Task directions -> The reply to the records below should contain exactly the lines from the line with "Record DownloadJob : Type" through the line with "Record world : Type", and nothing besides.
==*==
(** * Shimmy proxies: request translation, stream relay and model download

    A shallow embedding of the three Flask proxies of the repository

    - [lightweight-proxy.py]       (module [Lightweight]),
    - [model-downloader-proxy.py]  (module [Downloader]),
    - [proxy-wrapper.py]           (module [Wrapper]),

    Request bodies are the Python values [request.json] yields, so they are
    modelled as JSON values with Python's truthiness, [dict.get] and [str].
    The backend, the file system and the sub-processes are the environment:
    every handler takes what the environment answers as an argument and
    returns its HTTP response together with the calls it made. *)

From Stdlib Require Import ZArith String Ascii PrimFloat.
From stdpp Require Import base option list gmap strings fin_maps pretty.

Set Warnings "-inexact-float,-register-all".
Open Scope Z_scope.
Open Scope string_scope.
Open Scope list_scope.

(** ** Python values read from JSON *)

Inductive json : Type :=
  | JNull                              (* None *)
  | JBool (b : bool)
  | JInt (n : Z)
  | JFloat (f : float)
  | JStr (s : string)
  | JArr (l : list json)
  | JObj (m : gmap string json).       (* dict with str keys *)

(** What the model takes from the Python runtime without defining it. *)
Class PyRuntime := {
  py_repr : json -> string;            (* str() of floats, lists and dicts *)
  py_hash : json -> Z;                 (* hash() of a hashable value *)
  py_float_of_int : Z -> option float; (* float(n); None: OverflowError *)
  py_truediv : Z -> Z -> float;        (* n / m on ints, m <> 0 *)
  py_round : float -> Z -> float;      (* round(x, ndigits) *)
  py_strip : string -> string;         (* s.strip() *)
  py_first_int : string -> option Z;   (* int(s.split('\n')[0]); None: ValueError *)
  now : Z                              (* int(time.time()) *)
}.

(** Exceptions, by the classes the handlers tell apart. [HfHubHTTPError]
    derives from [requests]' [HTTPError], [GeneratorExit] from
    [BaseException] only. *)
Inductive exn_class : Type :=
  | RequestException
  | HfHubHTTPError
  | AttributeError
  | TypeError
  | OSError
  | OtherException
  | GeneratorExit.

Record exn : Type := Exn { exn_cls : exn_class; exn_msg : string }.

Definition is_RequestException (e : exn) : bool :=
  match exn_cls e with
  | RequestException | HfHubHTTPError => true
  | _ => false
  end.

Definition is_HfHubHTTPError (e : exn) : bool :=
  match exn_cls e with
  | HfHubHTTPError => true
  | _ => false
  end.

Definition is_Exception (e : exn) : bool :=
  match exn_cls e with
  | GeneratorExit => false
  | _ => true
  end.

Inductive result (A : Type) : Type :=
  | Ok (a : A)
  | Raise (e : exn).
Arguments Ok {A} a.
Arguments Raise {A} e.

Definition rbind {A B} (r : result A) (k : A -> result B) : result B :=
  match r with
  | Ok a => k a
  | Raise e => Raise e
  end.

Declare Scope py_scope.
Delimit Scope py_scope with py.
Notation "x <- r ;; k" := (rbind r (fun x => k))
  (at level 100, r at next level, right associativity) : py_scope.

Fixpoint rmap {A B} (f : A -> result B) (l : list A) : result (list B) :=
  match l with
  | [] => Ok []
  | a :: l' =>
      (b <- f a ;;
       bs <- rmap f l' ;;
       Ok (b :: bs))%py
  end.

Definition nl : string := String "010"%char EmptyString.

Definition py_type_name (v : json) : string :=
  match v with
  | JNull => "NoneType"
  | JBool _ => "bool"
  | JInt _ => "int"
  | JFloat _ => "float"
  | JStr _ => "str"
  | JArr _ => "list"
  | JObj _ => "dict"
  end.

(** [bool(v)]. *)
Definition truthy (v : json) : bool :=
  match v with
  | JNull => false
  | JBool b => b
  | JInt n => negb (n =? 0)%Z
  | JFloat f => negb (PrimFloat.eqb f 0%float)
  | JStr s => negb (String.eqb s "")
  | JArr l => negb (Nat.eqb (length l) 0)
  | JObj m => negb (Nat.eqb (size m) 0)
  end.

(** [d.get(k, dflt)]: only a dict has the method. *)
Definition py_get (d : json) (k : string) (dflt : json) : result json :=
  match d with
  | JObj m => Ok (default dflt (m !! k))
  | _ => Raise (Exn AttributeError
                  ("'" +:+ py_type_name d +:+ "' object has no attribute 'get'"))
  end.

(** [k in d], as the handlers use it on the request body: a key test on a
    dict, a membership test on a list, a substring test on a str; the other
    values are not containers. *)
Definition py_in (k : string) (d : json) : result bool :=
  match d with
  | JObj m => Ok (bool_decide (is_Some (m !! k)))
  | JArr l => Ok (existsb (fun v => match v with
                                    | JStr s => String.eqb s k
                                    | _ => false
                                    end) l)
  | JStr s => Ok (bool_decide (is_Some (String.index 0 k s)))
  | _ => Raise (Exn TypeError
                  ("argument of type '" +:+ py_type_name d +:+ "' is not iterable"))
  end.

(** The items a [for] loop or a comprehension sees: the elements of a
    list, the keys of a dict, the characters of a str (here its bytes, in
    the order of the map for a dict; the handlers call [get] on each item,
    which a str item does not have, so neither choice shows). *)
Definition py_iter (v : json) : result (list json) :=
  match v with
  | JArr l => Ok l
  | JObj m => Ok (JStr <$> (map_to_list m).*1)
  | JStr s => Ok ((fun c => JStr (String c EmptyString)) <$> list_ascii_of_string s)
  | _ => Raise (Exn TypeError
                  ("'" +:+ py_type_name v +:+ "' object is not iterable"))
  end.

Section Formatting.
Context `{PyRuntime}.

(** [str(v)], what an f-string field inserts. *)
Definition py_str (v : json) : string :=
  match v with
  | JStr s => s
  | JNull => "None"
  | JBool true => "True"
  | JBool false => "False"
  | JInt n => pretty n
  | _ => py_repr v
  end.

(** ** The prompt of a request

    The three files derive the prompt with the same text:
<<
    if 'messages' in data:
        prompt = "\n".join([f"{msg.get('role', 'user')}: {msg.get('content', '')}"
                            for msg in data.get('messages', [])])
    else:
        prompt = data.get('prompt', '')
>> *)
Definition message_line (msg : json) : result string :=
  (role <- py_get msg "role" (JStr "user") ;;
   content <- py_get msg "content" (JStr "") ;;
   Ok (py_str role +:+ ": " +:+ py_str content))%py.

Definition extract_prompt (data : json) : result json :=
  (has <- py_in "messages" data ;;
   if (has : bool) then
     messages <- py_get data "messages" (JArr []) ;;
     msgs <- py_iter messages ;;
     lines <- rmap message_line msgs ;;
     Ok (JStr (String.concat nl lines))
   else
     py_get data "prompt" (JStr ""))%py.
End Formatting.

(** ** The environment and the state the handlers act on *)

Abbreviation bytes := (list Byte.byte).

(** One call of [requests.get] or [requests.post]. *)
Record backend_call : Type := Call {
  call_method : string;
  call_url : string;
  call_json : option json;
  call_stream : bool;
  call_timeout : Z
}.

(** A response read whole: [resp.status_code] and what [resp.json()] does. *)
Record buffered : Type := Buffered {
  status_code : Z;
  resp_json : result json
}.

(** A response opened with [stream=True]: what [iter_content] and
    [iter_lines] deliver, and the exception that ends the iteration early
    when the connection breaks. *)
Record streamed : Type := Streamed {
  iter_content : list bytes;
  iter_lines : list bytes;
  broken : option exn
}.

Record completed_process : Type := Completed {
  returncode : Z;
  stdout : string;
  stderr : string
}.

Inductive effect : Type :=
  | Http (c : backend_call)
  | MakeDirs (path : string)
  | HubDownload (repo_id filename : json) (local_dir : string)
  | Remove (path : string)
  | Subprocess (argv : list string).

Record env : Type := {
  send : backend_call -> result buffered;
  send_stream : backend_call -> result streamed;
  makedirs_answer : string -> result unit;
  hub_answer : json -> json -> string -> result (string * bytes);
  subprocess_answer : list string -> result completed_process
}.

(** [current_download] of model-downloader-proxy.py. *)
Record DownloadJob : Type := Job {
  in_progress : bool;
  job_model : json;                    (* key "model" *)
  job_filename : json                  (* key "filename" *)
}.

Definition idle : DownloadJob := Job false JNull JNull.

Record world : Type := World {
  current_download : DownloadJob;
  fs : gmap string bytes;
  effects : list effect
}.

Definition set_job (j : DownloadJob) (w : world) : world :=
  World j (fs w) (effects w).
Definition set_fs (f : gmap string bytes) (w : world) : world :=
  World (current_download w) f (effects w).
Definition log (e : effect) (w : world) : world :=
  World (current_download w) (fs w) (effects w ++ [e]).

(** Handler and generator code: state passing with exceptions. *)
Definition ST (S A : Type) : Type := S -> result A * S.

Definition ret {S A} (a : A) : ST S A := fun s => (Ok a, s).
Definition raise {S A} (e : exn) : ST S A := fun s => (Raise e, s).
Definition bind {S A B} (m : ST S A) (k : A -> ST S B) : ST S B :=
  fun s => match m s with
           | (Ok a, s') => k a s'
           | (Raise e, s') => (Raise e, s')
           end.
Definition lift {S A} (r : result A) : ST S A := fun s => (r, s).

Declare Scope M_scope.
Delimit Scope M_scope with M.
Notation "x <- m ;; k" := (bind m (fun x => k))
  (at level 100, m at next level, right associativity) : M_scope.
Notation "m ;; k" := (bind m (fun _ => k))
  (at level 100, right associativity) : M_scope.

(** [try: body except ...: handler]; [handler e = None] when no clause
    matches [e]. *)
Definition try_except {S A} (body : ST S A) (handler : exn -> option (ST S A))
  : ST S A :=
  fun s => match body s with
           | (Ok a, s') => (Ok a, s')
           | (Raise e, s') =>
               match handler e with
               | Some h => h s'
               | None => (Raise e, s')
               end
           end.

(** [try: body finally: fin]. *)
Definition try_finally {S A} (body : ST S A) (fin : ST S unit) : ST S A :=
  fun s => match body s with
           | (r, s') =>
               match fin s' with
               | (Ok _, s'') => (r, s'')
               | (Raise e, s'') => (Raise e, s'')
               end
           end.

(** A view function runs on the world. *)
Definition M (A : Type) : Type := ST world A.

Definition get_job : M DownloadJob := fun w => (Ok (current_download w), w).
Definition put_job (j : DownloadJob) : M unit := fun w => (Ok tt, set_job j w).

(** What [pull_model.generate] yields, and the line each one stands for:
<<
    {"status": "starting", "model": "{model_repo}", "filename": "{filename}"}
    {"status": "complete", "filename": "{filename}", "path": "{local_path}",
     "size_mb": {size_mb}, "discovered": {str(discover_success).lower()}}
    {"status": "error", "error": "{error_msg}"}
>> *)
Inductive DownloadEvent : Type :=
  | Starting (model filename : json)
  | Complete (filename : json) (path : string) (size_mb : float) (discovered : bool)
  | Error (message : string).

Inductive chunk : Type :=
  | Bytes (b : bytes)
  | Event (e : DownloadEvent).

(** A generator runs on the world too, appends what it yields, and knows
    how many chunks its consumer takes before closing it ([None]: the
    consumer iterates to the end). *)
Record gen_state : Type := GenState {
  gworld : world;
  yielded : list chunk;
  demand : option nat
}.

Definition G (A : Type) : Type := ST gen_state A.

Definition in_world {A} (m : M A) : G A :=
  fun g => match m (gworld g) with
           | (r, w') => (r, GenState w' (yielded g) (demand g))
           end.

(** [yield c]: the chunk goes out; a consumer that has had enough closes
    the generator, which raises [GeneratorExit] at the [yield]. *)
Definition yield (c : chunk) : G unit :=
  fun g =>
    match demand g with
    | None => (Ok tt, GenState (gworld g) (yielded g ++ [c]) None)
    | Some O =>
        (Raise (Exn OtherException "generator ignored GeneratorExit"), g)
    | Some (S O) =>
        (Raise (Exn GeneratorExit ""),
         GenState (gworld g) (yielded g ++ [c]) (Some O))
    | Some (S n) => (Ok tt, GenState (gworld g) (yielded g ++ [c]) (Some n))
    end.

(** Iterating a generator object: one that is closed before its first
    [next] never runs its body. *)
Definition run_generator (body : G unit) (taken : option nat) (w : world)
  : result unit * list chunk * world :=
  match taken with
  | Some O => (Ok tt, [], w)
  | _ =>
      match body (GenState w [] taken) with
      | (r, g) => (r, yielded g, gworld g)
      end
  end.

(** What a view function returns to Flask. *)
Inductive response : Type :=
  | JsonResponse (body : json) (status : Z)
  | StreamResponse (mimetype : string) (body : G unit).

Section Environment.
Context (E : env).

Definition requests (c : backend_call) : M buffered :=
  fun w => (send E c, log (Http c) w).

Definition requests_stream (c : backend_call) : M streamed :=
  fun w => (send_stream E c, log (Http c) w).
==*==
Answer box ->
Record DownloadJob : Type := Job {
  in_progress : bool;
  job_model : json;                    (* key "model" *)
  job_filename : json                  (* key "filename" *)
}.

Definition idle : DownloadJob := Job false JNull JNull.

Record world : Type := World {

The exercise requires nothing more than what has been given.